● **Assignment**
Below is a listing. Quote from it, exactly, the lines from the one containing "destruct (last (List.filter" down to the one containing "(** * HTTP handlers as computations", both ends included, and nothing else.

▽

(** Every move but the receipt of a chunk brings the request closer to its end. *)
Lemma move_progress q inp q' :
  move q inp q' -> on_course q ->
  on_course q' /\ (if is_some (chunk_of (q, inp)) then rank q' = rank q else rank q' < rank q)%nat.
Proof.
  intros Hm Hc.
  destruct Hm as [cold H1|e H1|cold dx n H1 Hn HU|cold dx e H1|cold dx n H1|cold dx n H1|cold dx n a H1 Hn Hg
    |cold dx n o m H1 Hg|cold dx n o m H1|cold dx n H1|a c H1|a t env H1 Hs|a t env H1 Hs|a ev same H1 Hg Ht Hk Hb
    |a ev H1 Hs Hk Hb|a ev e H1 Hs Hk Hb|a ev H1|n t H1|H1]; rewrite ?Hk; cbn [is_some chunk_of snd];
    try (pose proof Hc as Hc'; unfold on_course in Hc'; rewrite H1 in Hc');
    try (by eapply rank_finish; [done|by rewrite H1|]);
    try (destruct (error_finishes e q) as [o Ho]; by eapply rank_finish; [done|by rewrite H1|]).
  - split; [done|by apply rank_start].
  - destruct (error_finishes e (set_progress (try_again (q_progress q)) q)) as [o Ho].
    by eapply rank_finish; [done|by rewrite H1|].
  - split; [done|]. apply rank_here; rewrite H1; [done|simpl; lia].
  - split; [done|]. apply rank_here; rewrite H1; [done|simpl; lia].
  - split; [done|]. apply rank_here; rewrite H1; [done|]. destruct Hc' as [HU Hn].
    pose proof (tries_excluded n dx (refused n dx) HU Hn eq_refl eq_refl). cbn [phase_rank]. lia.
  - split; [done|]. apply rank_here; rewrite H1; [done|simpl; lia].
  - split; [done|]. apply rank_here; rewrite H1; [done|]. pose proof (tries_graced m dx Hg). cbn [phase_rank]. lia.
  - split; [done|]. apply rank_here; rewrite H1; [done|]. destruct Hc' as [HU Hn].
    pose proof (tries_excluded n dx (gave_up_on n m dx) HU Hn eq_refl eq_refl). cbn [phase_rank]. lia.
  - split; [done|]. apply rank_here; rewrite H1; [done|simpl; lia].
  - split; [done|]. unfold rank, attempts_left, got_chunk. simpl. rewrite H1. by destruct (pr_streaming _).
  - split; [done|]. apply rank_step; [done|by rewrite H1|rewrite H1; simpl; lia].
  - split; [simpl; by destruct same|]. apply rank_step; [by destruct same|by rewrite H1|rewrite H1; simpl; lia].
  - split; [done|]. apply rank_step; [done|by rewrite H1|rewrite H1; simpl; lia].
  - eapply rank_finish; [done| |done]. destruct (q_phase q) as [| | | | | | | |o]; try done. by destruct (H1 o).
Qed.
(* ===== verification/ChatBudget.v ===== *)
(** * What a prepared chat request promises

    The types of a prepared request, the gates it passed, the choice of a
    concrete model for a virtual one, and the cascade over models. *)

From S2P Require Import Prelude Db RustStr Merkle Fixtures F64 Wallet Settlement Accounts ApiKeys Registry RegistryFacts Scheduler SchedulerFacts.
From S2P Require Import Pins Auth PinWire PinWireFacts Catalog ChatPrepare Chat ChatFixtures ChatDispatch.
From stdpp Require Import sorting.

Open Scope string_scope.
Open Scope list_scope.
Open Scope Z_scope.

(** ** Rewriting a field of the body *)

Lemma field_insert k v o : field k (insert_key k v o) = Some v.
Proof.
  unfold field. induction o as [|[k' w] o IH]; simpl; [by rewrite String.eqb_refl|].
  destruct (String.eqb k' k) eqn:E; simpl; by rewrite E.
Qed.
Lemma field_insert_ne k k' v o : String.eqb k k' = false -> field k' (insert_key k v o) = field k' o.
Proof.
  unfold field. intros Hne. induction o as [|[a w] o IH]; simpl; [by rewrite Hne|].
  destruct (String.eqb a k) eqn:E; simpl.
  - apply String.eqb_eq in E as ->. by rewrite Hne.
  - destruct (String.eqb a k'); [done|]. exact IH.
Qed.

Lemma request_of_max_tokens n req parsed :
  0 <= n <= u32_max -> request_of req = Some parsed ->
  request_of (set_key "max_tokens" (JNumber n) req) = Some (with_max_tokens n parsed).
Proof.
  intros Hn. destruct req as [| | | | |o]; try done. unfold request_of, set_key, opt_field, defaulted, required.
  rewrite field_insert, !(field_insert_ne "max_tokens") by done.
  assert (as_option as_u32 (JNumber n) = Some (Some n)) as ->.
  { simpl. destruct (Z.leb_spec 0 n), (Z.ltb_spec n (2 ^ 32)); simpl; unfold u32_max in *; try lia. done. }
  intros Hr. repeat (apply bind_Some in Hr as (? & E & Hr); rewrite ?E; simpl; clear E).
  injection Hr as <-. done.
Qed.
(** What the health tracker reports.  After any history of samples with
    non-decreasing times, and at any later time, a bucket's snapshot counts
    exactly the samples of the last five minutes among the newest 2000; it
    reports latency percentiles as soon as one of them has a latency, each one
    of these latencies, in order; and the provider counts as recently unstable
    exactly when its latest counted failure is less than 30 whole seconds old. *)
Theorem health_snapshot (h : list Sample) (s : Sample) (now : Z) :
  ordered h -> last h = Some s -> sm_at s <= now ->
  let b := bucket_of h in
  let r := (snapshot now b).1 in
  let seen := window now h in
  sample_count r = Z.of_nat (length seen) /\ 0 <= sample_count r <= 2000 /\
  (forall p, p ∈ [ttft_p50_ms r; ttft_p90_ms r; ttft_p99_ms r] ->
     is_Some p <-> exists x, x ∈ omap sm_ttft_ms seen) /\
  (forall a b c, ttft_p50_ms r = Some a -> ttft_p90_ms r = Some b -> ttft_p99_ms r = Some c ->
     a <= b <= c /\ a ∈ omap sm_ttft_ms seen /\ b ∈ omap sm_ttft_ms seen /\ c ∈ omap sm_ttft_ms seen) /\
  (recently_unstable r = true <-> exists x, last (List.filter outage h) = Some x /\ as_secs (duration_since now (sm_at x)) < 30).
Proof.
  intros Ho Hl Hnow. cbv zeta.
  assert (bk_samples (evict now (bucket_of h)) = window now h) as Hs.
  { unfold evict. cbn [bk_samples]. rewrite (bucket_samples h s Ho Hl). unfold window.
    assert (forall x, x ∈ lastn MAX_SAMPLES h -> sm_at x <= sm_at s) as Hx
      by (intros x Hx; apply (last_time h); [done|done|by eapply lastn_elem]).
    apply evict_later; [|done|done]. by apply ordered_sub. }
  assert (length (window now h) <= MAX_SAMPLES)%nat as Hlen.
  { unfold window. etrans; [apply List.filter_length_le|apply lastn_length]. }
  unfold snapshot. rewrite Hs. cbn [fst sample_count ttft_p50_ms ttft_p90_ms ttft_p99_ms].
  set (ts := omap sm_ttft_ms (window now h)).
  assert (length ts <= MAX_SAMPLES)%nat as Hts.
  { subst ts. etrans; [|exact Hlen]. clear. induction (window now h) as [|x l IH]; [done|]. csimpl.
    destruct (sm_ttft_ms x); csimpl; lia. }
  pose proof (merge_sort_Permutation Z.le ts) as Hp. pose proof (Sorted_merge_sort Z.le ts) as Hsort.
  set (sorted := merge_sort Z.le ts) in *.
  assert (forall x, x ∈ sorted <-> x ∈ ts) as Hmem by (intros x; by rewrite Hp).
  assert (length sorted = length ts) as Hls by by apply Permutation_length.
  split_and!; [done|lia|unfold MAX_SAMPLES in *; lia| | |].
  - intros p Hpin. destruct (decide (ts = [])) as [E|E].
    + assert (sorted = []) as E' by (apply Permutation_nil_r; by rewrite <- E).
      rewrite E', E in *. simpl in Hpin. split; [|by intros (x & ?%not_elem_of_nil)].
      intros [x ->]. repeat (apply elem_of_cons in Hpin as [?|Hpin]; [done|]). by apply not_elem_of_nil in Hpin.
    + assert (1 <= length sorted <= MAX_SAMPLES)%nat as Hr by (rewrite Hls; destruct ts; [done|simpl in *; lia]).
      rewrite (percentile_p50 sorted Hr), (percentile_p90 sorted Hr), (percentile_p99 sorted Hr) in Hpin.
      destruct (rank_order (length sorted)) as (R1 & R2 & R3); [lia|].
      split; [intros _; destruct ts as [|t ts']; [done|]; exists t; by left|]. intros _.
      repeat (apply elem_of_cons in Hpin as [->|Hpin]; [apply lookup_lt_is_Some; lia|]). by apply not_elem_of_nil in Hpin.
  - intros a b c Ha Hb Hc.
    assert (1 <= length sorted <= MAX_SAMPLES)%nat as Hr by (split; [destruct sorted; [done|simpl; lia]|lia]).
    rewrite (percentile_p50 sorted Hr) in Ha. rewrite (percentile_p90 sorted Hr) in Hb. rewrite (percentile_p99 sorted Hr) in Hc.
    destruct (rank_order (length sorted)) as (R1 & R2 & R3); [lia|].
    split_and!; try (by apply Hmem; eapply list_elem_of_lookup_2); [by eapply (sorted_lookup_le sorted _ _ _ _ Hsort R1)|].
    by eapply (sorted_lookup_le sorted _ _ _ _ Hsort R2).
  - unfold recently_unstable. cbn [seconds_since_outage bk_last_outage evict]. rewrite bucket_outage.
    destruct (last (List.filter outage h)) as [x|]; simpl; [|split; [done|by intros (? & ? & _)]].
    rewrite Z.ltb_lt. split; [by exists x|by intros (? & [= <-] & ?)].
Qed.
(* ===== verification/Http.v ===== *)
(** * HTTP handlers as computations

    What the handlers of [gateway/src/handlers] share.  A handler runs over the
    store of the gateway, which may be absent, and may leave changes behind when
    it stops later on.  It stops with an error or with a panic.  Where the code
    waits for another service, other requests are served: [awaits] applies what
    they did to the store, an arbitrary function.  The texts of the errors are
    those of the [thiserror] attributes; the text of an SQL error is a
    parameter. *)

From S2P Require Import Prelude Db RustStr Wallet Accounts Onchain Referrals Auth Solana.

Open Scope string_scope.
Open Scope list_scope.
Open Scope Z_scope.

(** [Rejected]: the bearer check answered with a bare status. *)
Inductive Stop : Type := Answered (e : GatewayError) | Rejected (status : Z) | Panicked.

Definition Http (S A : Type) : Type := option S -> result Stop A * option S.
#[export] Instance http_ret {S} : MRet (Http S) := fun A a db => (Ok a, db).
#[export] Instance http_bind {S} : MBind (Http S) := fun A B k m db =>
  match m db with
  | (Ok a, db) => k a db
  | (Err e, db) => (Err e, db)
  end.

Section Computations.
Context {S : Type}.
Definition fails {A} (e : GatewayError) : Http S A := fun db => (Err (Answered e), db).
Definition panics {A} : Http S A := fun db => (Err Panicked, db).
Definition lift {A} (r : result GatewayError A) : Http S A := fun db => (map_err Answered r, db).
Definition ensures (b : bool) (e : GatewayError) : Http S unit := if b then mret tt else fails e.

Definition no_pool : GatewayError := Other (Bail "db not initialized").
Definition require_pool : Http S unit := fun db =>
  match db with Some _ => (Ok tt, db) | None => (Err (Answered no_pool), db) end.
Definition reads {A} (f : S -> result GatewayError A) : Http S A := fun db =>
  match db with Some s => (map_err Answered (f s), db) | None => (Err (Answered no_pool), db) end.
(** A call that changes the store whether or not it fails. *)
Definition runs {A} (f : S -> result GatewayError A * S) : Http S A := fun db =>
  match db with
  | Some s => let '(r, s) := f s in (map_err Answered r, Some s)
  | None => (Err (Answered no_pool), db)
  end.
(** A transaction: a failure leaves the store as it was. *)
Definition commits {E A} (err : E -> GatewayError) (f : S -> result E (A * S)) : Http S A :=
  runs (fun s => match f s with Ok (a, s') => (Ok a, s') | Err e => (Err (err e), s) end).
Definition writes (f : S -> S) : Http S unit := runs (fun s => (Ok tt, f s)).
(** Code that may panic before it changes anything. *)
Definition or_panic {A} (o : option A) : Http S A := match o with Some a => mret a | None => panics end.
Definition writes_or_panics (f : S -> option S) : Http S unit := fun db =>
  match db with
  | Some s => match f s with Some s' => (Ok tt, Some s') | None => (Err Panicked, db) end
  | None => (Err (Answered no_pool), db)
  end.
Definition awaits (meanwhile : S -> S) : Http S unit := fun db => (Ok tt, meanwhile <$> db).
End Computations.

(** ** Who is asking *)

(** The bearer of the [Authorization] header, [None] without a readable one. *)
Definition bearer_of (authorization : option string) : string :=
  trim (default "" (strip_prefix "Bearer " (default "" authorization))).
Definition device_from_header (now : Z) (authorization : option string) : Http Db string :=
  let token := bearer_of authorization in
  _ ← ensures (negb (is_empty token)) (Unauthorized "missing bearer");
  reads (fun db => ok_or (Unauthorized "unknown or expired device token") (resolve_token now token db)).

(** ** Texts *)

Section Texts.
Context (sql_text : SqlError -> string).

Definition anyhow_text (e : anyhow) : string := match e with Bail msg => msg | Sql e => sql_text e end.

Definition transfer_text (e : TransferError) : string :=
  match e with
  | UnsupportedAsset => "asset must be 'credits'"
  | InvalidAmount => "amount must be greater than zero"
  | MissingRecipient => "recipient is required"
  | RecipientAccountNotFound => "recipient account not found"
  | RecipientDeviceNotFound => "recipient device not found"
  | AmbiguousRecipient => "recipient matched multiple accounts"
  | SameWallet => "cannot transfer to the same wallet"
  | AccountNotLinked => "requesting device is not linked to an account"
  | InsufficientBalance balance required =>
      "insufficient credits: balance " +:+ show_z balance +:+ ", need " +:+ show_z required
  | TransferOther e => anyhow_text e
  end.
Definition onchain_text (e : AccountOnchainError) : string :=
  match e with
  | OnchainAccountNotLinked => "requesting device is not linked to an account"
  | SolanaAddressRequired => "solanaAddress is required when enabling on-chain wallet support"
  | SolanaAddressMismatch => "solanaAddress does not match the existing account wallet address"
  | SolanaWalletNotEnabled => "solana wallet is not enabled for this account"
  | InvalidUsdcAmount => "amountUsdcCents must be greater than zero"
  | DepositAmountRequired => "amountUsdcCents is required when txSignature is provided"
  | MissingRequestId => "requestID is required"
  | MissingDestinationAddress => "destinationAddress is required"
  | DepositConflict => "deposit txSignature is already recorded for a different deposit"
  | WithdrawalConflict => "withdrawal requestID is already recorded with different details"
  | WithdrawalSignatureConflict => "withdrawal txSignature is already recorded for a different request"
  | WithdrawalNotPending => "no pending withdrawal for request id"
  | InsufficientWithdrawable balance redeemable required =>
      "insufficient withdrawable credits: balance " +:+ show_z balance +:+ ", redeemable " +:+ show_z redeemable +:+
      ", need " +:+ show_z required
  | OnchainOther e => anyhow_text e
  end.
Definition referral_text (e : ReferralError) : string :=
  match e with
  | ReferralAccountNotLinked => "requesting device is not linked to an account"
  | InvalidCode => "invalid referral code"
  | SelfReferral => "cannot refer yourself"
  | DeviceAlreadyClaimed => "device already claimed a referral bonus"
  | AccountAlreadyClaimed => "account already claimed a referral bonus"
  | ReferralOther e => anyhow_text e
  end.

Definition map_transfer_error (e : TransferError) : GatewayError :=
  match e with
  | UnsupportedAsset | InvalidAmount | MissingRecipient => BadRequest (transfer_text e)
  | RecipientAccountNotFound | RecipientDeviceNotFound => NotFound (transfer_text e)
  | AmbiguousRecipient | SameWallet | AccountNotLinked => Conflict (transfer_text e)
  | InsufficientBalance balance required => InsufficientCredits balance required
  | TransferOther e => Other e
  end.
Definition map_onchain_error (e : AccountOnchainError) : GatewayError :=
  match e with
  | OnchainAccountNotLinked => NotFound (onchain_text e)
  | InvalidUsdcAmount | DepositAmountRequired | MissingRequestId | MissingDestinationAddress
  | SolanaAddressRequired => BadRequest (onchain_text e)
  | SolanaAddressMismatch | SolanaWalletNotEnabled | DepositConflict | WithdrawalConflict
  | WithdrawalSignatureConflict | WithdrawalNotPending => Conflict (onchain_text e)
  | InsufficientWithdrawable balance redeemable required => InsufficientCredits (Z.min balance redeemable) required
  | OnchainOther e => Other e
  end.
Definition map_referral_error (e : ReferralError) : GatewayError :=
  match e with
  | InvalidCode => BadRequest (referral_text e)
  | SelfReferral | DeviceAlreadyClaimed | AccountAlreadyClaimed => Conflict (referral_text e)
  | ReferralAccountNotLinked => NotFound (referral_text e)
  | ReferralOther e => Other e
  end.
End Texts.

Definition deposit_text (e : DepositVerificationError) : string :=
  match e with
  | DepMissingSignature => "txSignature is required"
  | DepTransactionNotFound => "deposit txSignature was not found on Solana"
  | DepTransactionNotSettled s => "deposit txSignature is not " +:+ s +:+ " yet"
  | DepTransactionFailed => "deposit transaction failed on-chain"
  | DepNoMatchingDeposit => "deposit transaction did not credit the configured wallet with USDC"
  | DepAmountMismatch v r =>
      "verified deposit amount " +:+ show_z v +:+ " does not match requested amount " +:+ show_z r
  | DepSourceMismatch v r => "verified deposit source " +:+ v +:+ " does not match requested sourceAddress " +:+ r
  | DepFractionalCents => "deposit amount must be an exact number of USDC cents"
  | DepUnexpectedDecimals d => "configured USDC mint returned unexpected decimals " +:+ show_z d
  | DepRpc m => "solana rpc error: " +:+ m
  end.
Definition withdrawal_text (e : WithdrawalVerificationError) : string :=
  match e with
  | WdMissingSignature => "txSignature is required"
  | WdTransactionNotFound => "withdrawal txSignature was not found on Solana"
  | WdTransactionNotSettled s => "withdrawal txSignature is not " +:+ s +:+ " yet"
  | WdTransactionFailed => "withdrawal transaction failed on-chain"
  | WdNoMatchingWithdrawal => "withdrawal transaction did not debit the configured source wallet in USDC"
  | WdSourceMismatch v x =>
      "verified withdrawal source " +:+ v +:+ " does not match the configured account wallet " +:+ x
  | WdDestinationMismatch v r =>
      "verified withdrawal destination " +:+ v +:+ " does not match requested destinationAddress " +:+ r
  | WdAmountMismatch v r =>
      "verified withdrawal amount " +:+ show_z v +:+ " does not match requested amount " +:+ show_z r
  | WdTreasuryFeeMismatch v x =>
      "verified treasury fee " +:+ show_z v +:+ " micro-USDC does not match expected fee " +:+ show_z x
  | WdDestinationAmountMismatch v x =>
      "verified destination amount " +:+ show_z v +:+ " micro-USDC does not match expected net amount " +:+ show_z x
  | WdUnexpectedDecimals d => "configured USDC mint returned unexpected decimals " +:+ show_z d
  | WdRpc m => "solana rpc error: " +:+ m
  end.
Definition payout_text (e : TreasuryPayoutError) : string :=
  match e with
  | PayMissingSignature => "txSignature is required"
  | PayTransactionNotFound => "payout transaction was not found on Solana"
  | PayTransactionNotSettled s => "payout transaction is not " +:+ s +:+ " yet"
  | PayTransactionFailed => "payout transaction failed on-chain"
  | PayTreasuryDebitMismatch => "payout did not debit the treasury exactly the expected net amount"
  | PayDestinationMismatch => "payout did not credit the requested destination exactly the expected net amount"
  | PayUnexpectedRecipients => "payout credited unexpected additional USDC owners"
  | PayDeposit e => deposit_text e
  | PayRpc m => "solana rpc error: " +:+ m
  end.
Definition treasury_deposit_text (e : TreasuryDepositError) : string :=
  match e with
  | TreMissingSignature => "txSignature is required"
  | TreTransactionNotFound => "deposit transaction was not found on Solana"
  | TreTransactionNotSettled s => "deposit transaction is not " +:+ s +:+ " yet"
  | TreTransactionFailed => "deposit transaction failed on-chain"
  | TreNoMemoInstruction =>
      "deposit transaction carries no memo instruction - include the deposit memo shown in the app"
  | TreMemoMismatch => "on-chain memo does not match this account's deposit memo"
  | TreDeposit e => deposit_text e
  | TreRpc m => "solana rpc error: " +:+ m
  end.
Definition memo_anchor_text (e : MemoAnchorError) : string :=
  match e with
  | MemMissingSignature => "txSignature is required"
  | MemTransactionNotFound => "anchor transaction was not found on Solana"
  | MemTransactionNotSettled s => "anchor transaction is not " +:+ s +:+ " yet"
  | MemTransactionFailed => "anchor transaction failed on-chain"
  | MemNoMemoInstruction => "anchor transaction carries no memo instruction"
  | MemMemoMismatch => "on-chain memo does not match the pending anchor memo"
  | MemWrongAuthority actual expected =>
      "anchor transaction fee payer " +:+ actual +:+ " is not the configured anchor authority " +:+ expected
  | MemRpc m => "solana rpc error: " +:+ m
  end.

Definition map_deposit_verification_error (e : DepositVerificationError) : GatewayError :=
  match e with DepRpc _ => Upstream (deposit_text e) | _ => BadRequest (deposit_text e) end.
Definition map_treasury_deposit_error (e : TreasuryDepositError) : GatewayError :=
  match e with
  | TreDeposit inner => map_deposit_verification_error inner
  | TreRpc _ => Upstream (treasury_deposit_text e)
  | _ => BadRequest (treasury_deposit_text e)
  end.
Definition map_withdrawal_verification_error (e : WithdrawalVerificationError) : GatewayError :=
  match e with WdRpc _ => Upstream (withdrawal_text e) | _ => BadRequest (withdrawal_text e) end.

△

● **Task solution**
    destruct (last (List.filter outage h)) as [x|]; simpl; [|split; [done|by intros (? & ? & _)]].
    rewrite Z.ltb_lt. split; [by exists x|by intros (? & [= <-] & ?)].
Qed.
(* ===== verification/Http.v ===== *)
(** * HTTP handlers as computations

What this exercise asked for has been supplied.